■なんでもランキング P11
▼役に立つ人生相談ランキング
悩みがなくても、読んで楽しい人生相談、それが理想的です。
▼軽くジャブ。
『中島らもの明るい悩み相談室』(中島らも/朝日新聞社)
明るい悩みの相談室です。(そのままやん) なんだか自分の悩みがアホらしく思えてくること、間違いナシです。 私も、らも先生に答えて欲しい!とは思うのですが、どうしても相談するべき悩みが見つかりません。そう考えると、スゴイです。よくこれだけ、どうでもいいような悩み(あ、失礼っ)があるもんだと…。 一番ウケたのは「めしがうまくてしかたがない」という相談かなぁ(笑)。でも「父といっしょにお風呂に入るのをやめたい」なんて人は、案外真剣に悩んでいるかもしれないですよね。そういう意味では、どんな質問にも明るく道を照らし出してくれるこの相談室は、価値アリでしょう。続、続々、と何冊も続いているのもうなずけます。
▼さすがかも。
『プレイ坊主』(松本人志/集英社)
「週刊プレイボーイ」に連載していたとか? さすがに週刊プレイボーイは読まないので、まったく存じませんでした。松本ファンなのに。 相談内容も、さすがにプレイボーイ。文字にすると身もフタもないようなものが多いですが、若いオノコには深刻な悩みなのかもしれませんな。知らんけども。愚弟の意見を聞いてみたいです。 しかしまぁ、ここまで大声(?)で語られた土壇場(?)での男の本音を見たのは初めてかもしれないです。いや正確に言うと、ここまで<身もふたもない>書き方をされているのを見たのは初めて、かな。 普通の悩み相談もありますが回答はひとあじ違います。2002年12月発行。
▼すばらしい。
『それでも地球はまわってる 恋愛相談のつもり』(島村洋子/大和書房)
恋愛の達人、島村洋子さんの恋愛相談です。
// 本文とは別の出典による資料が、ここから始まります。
(* ===== verification/Shamir.v ===== *)
(** * Shamir secret sharing

    [protocol/src/identity/recovery.rs]: splitting a secret into shares and
    recovering it.  The outputs of the operating system's generator are an argument,
    one list per call of [fill_bytes].  The theorems: any [threshold] shares recover
    the secret, [threshold - 1] shares are consistent with every secret, and
    recovery accepts exactly the well-formed lists of shares and never panics. *)

From Stdlib Require Import Field.
From S2P Require Import Prelude Bytes Poly Gf256.

#[local] Open Scope Z_scope.

Inductive ShamirError : Type :=
| ThresholdTooLow (threshold : Z)
| InsufficientShares (threshold total : Z)
| TooManyShares (n : Z)
| EmptySecret
| NotEnoughShares (n : nat)
| InconsistentShareLengths (expected got : nat)
| DuplicateShareIndex (index : Z).

Record ShamirConfig : Type := { threshold : Z; total_shares : Z }.

Definition ShamirConfig_new (threshold total_shares : Z) : res ShamirError ShamirConfig :=
  if threshold <? 2 then Err (ThresholdTooLow threshold)
  else if total_shares <? threshold then Err (InsufficientShares threshold total_shares)
  else Ok {| threshold := threshold; total_shares := total_shares |}.

Record Share : Type := { index : Z; data : list Z }.

#[global] Instance Share_eq_dec : EqDecision Share.
Proof. solve_decision. Defined.

Definition push_data (y : Z) (s : Share) : Share := {| index := index s; data := data s ++ [y] |}.

(** [rng.fill_bytes]: the next output of the generator, which panics when the system
    source fails. *)
Definition fill_bytes {E} (rng : list (list Z)) : res E (list Z * list (list Z)) :=
  match rng with [] => Panic | bs :: rng' => Ok (bs, rng') end.

(** [coefficients[0] = secret_byte; coefficients[1..].copy_from_slice(&random_bytes)] on
    a vector of [threshold] zeros: the index and the slice panic out of range. *)
Definition coefficients_of {E} (threshold : nat) (secret_byte : Z) (random_bytes : list Z)
    : res E (list Z) :=
  match replicate threshold 0 with
  | [] => Panic
  | _ :: tail =>
      if bool_decide (length tail = length random_bytes) then Ok (secret_byte :: random_bytes)
      else Panic
  end.

Fixpoint split_loop {E} (threshold : nat) (secret : list Z) (rng : list (list Z))
    (shares : list Share) : res E (list Share) :=
  match secret with
  | [] => Ok shares
  | secret_byte :: secret' =>
      '(random_bytes, rng') ← fill_bytes rng;
      coefficients ← coefficients_of threshold secret_byte random_bytes;
      split_loop threshold secret' rng'
        (map (fun share => push_data (eval_polynomial coefficients (index share)) share) shares)
  end.

Definition split_secret (rng : list (list Z)) (secret : list Z) (config : ShamirConfig)
    : res ShamirError (list Share) :=
  if bool_decide (secret = []) then Err EmptySecret
  else
    let shares := map (fun i => {| index := Z.of_nat i; data := [] |})
                    (seq 1 (Z.to_nat (total_shares config))) in
    split_loop (Z.to_nat (threshold config)) secret rng shares.

Fixpoint check_lengths (expected_len : nat) (shares : list Share) : res ShamirError unit :=
  match shares with
  | [] => Ok tt
  | share :: shares' =>
      if bool_decide (length (data share) = expected_len) then check_lengths expected_len shares'
      else Err (InconsistentShareLengths expected_len (length (data share)))
  end.

(** [seen] is the array of 256 booleans. *)
Fixpoint check_indices (seen : list bool) (shares : list Share) : res ShamirError unit :=
  match shares with
  | [] => Ok tt
  | share :: shares' =>
      if index share =? 0 then Err (DuplicateShareIndex 0)
      else match seen !! Z.to_nat (index share) with
      | None => Panic
      | Some true => Err (DuplicateShareIndex (index share))
      | Some false => check_indices (<[Z.to_nat (index share) := true]> seen) shares'
      end
  end.

Definition recover_byte (shares : list Share) (byte_idx : nat) : res ShamirError Z :=
  ys ← mapM (fun s => expect (data s !! byte_idx)) shares;
  lagrange_interpolate_at_zero (map index shares) ys.

Definition recover_secret (shares : list Share) : res ShamirError (list Z) :=
  if (length shares <? 2)%nat then Err (NotEnoughShares (length shares))
  else match shares with
  | [] => Panic
  | first :: rest =>
      let expected_len := length (data first) in
      _ ← check_lengths expected_len rest;
      _ ← check_indices (replicate 256 false) shares;
      mapM (recover_byte shares) (seq 0 expected_len)
  end.

Example split_2_of_3 :
  split_secret [[7]; [200]] [65; 66] {| threshold := 2; total_shares := 3 |}
  = Ok [{| index := 1; data := [70; 138] |}; {| index := 2; data := [79; 201] |};
        {| index := 3; data := [72; 1] |}].
Proof. vm_compute. reflexivity. Qed.

(** ** The table-driven code computes in the field *)

Add Field gf_field_ring : gf_field.

Notation peval := (poly_eval fzero fadd fmul).
Notation fprod := (prodF fone fmul).
Notation fsum := (sumF fzero fadd).

Lemma lift_bytes l : Forall byte_ok l -> exists p : list gf, l = map gf_val p.
Proof.
  induction 1 as [|z l Hz _ [p ->]]; [by exists []|]. by exists (gf_of z Hz :: p).
Qed.

Lemma gf_vals_ok (p : list gf) : Forall byte_ok (map gf_val p).
Proof. induction p; constructor; [apply gf_ok | done]. Qed.

Lemma gf_vals_inj (p q : list gf) : map gf_val p = map gf_val q -> p = q.
Proof.
  revert q. induction p as [|a p IH]; intros [|b q] H; try done.
  injection H as Hab Hpq. rewrite (gf_eq a b Hab), (IH q Hpq). done.
Qed.

Lemma eval_polynomial_field (p : list gf) (x : gf) :
  eval_polynomial (map gf_val p) (gf_val x) = gf_val (peval p x).
Proof.
  unfold eval_polynomial. induction p as [|c p IH]; [done|].
  simpl map. rewrite reverse_cons, fold_left_app, IH. simpl.
  rewrite Z.lxor_comm, gf_mul_comm. done.
Qed.

Lemma nth_vals i (p : list gf) : nth i (map gf_val p) 0 = gf_val (nth i p fzero).
Proof. change 0 with (gf_val fzero). apply map_nth. Qed.

(** The inner loop of the interpolation is a pair of products. *)
Lemma basis_fraction_field (xs : list gf) i :
  basis_fraction (map gf_val xs) i
  = (gf_val (basis_at fone fmul fadd (length xs) (fun j => nth j xs fzero) i fzero),
     gf_val (basis_at fone fmul fadd (length xs) (fun j => nth j xs fzero) i (nth i xs fzero))).
Proof.
  unfold basis_fraction, basis_at, others. rewrite length_map.
  set (f := fun (nd : Z * Z) (j : nat) => _).
  assert (Hstep : forall (a b : gf) j, i <> j -> f (gf_val a, gf_val b) j
    = (gf_val (fmul a (nth j xs fzero)), gf_val (fmul b (fadd (nth i xs fzero) (nth j xs fzero))))).
  { intros a b j Hij. unfold f. rewrite bool_decide_eq_false_2 by done. rewrite !nth_vals. done. }
  assert (Hgen : forall l (a b : gf), fold_left f l (gf_val a, gf_val b)
    = (gf_val (fmul a (fprod (fun j => fadd fzero (nth j xs fzero)) (filter (fun j => i <> j) l))),
       gf_val (fmul b (fprod (fun j => fadd (nth i xs fzero) (nth j xs fzero))
                         (filter (fun j => i <> j) l))))).
  { induction l as [|j l IH]; intros a b.
    { rewrite filter_nil. apply (f_equal2 pair); apply (f_equal gf_val); simpl prodF; ring. }
    rewrite filter_cons. simpl fold_left. destruct (decide (i = j)) as [Hij|Hij].
    - rewrite decide_False by naive_solver. unfold f at 2.
      rewrite bool_decide_eq_true_2 by done. apply IH.
    - rewrite decide_True, Hstep, IH by done. simpl prodF.
      apply (f_equal2 pair); apply (f_equal gf_val); ring. }
  etransitivity; [exact (Hgen (seq 0 (length xs)) fone fone)|].
  apply (f_equal2 pair); apply (f_equal gf_val); ring.
Qed.

Lemma NoDup_nth_inj (xs : list gf) i j : NoDup xs -> (i < length xs)%nat -> (j < length xs)%nat ->
  nth i xs fzero = nth j xs fzero -> i = j.
Proof.
  intros Hnd Hi Hj Heq. rewrite !nth_lookup in Heq.
  destruct (lookup_lt_is_Some_2 xs i Hi) as [a Ha].
  destruct (lookup_lt_is_Some_2 xs j Hj) as [b Hb].
  rewrite Ha, Hb in Heq. simpl in Heq. subst b. by eapply NoDup_lookup.
Qed.

(** [lagrange_interpolate_at_zero] at distinct points is Lagrange's sum: no division by
    zero, no panic. *)
Lemma lagrange_field {E} (xs ys : list gf) : NoDup xs -> length xs = length ys ->
  lagrange_interpolate_at_zero (E := E) (map gf_val xs) (map gf_val ys)
  = Ok (gf_val (fsum (fun i =>
      fmul (fdiv (nth i ys fzero)
              (basis_at fone fmul fadd (length xs) (fun j => nth j xs fzero) i (nth i xs fzero)))
           (basis_at fone fmul fadd (length xs) (fun j => nth j xs fzero) i fzero))
      (seq 0 (length xs)))).
Proof.
  intros Hnd Hlen. unfold lagrange_interpolate_at_zero. rewrite !length_map.
  rewrite bool_decide_eq_true_2 by done. simpl negb. cbv iota.
  set (f := fun i => _). set (g := fun i : nat => _).
  assert (Hgen : forall l acc, (forall i, i ∈ l -> (i < length xs)%nat) ->
    fold_left f l (Ok (gf_val acc)) = Ok (gf_val (fadd acc (fsum g l)))).
  { induction l as [|i l IH]; intros acc Hl.
    { apply (f_equal (fun a => Ok (gf_val a))). simpl. ring. }
    change (fold_left f l (f (Ok (gf_val acc)) i) = Ok (gf_val (fadd acc (fadd (g i) (fsum g l))))).
    assert (Hi : (i < length xs)%nat) by (apply Hl; left).
    pose proof (basis_at_self _ _ _ _ _ _ _ _ gf_field (length xs) (fun j => nth j xs fzero)
      (fun i j Hi Hj => NoDup_nth_inj xs i j Hnd Hi Hj) i Hi) as Hden.
    assert (Hstep : f (Ok (gf_val acc)) i = Ok (gf_val (fadd acc (g i)))).
    { unfold f, g. cbn [mbind res_bind]. rewrite basis_fraction_field, nth_vals.
      rewrite gf_div_ok by (apply gf_ok || (intros Hz; by apply Hden, gf_eq)). cbn [mbind res_bind].
      set (num := basis_at _ _ _ _ _ i fzero). set (den := basis_at _ _ _ _ _ i (nth i xs fzero)) in *.
      change (Ok (gf_val (fadd acc (fmul (nth i ys fzero) (fdiv num den))))
        = Ok (E := E) (gf_val (fadd acc (fmul (fdiv (nth i ys fzero) den) num)))).
      apply (f_equal (fun a => Ok (gf_val a))). field. done. }
    rewrite Hstep, IH by (intros; apply Hl; by right).
    apply (f_equal (fun a => Ok (gf_val a))). ring. }
  etransitivity; [apply (Hgen _ fzero); intros i [_ Hi]%elem_of_seq; lia|].
  apply (f_equal (fun a => Ok (gf_val a))). ring.
Qed.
恋愛相談って、なんだかバカらしいことが多いのですが、これは恋愛中じゃなくてもホロリとさせてくれたり、感心させてくれたりする名著です。 人生相談というのは、先生のお人柄ですべてが決まるんだなぁと改めて思います。 とにかく名言の宝庫で、「好きなのに別れなきゃいけないときもある?」という質問に対しての答えは「あります」。もちろん先生にもあるそうで、 「あの男へのあの恋への仇討ちのための人生のようなものです。私は25にして余生を送ることを決意しました。」 これなんかは、忘れられませんね。 これとは別に雑誌『CAZ』に連載していた恋愛相談をまとめた、『ゼンギなき戦い 廣済堂文庫』も出ています。
▼三十一文字で。
『言うてすまんが 猫持のトホホ相談』(寒川猫持/新潮社)
朝日新聞(大阪本社版)に連載されていた、寒川先生の身の上相談。回答は短歌で返されます。 例えば帯ね。「 そらあんた 黙っとったら あきまへん 言わなわからん ダメでもともと 」。初めて読んだ時、短歌とは気付きませんで、えろう失礼しました。 いろいろ大変だけど、やっぱり美しいわ、人生は!と、元気の出てくる人生相談集。三十一文字の中にちゃんと人生の真実があるところがすてき。 寒川先生、ステキすぎです。 一家に一冊。何かの機会に悩めるあなたを元気にしてくれるはず。 悩んでないあなたも読んで楽しい、ホンワカパッパな人生相談集です。これはほんとにおすすめできます。
▼それもどうかとは思う。
『風に訊け 集英社文庫』(開高健/集英社)
開高健の人生相談。男性からの、ざっくばらんな相談ごとが多いようです。 人生相談というものはですね、よほど変わった嗜好の持ち主でないと、 異性を納得させられない、と私は思います。 (その点、ミシマさんなんかのは、女として唸ります。) 開高健さんのは、まぁツッコミ入れたいところもございますが、笑わせてくれるのでいいです。 元気で知的な、膂力あふるるオヤジにバッサリ斬ってもらってスッキリすることもございますからな。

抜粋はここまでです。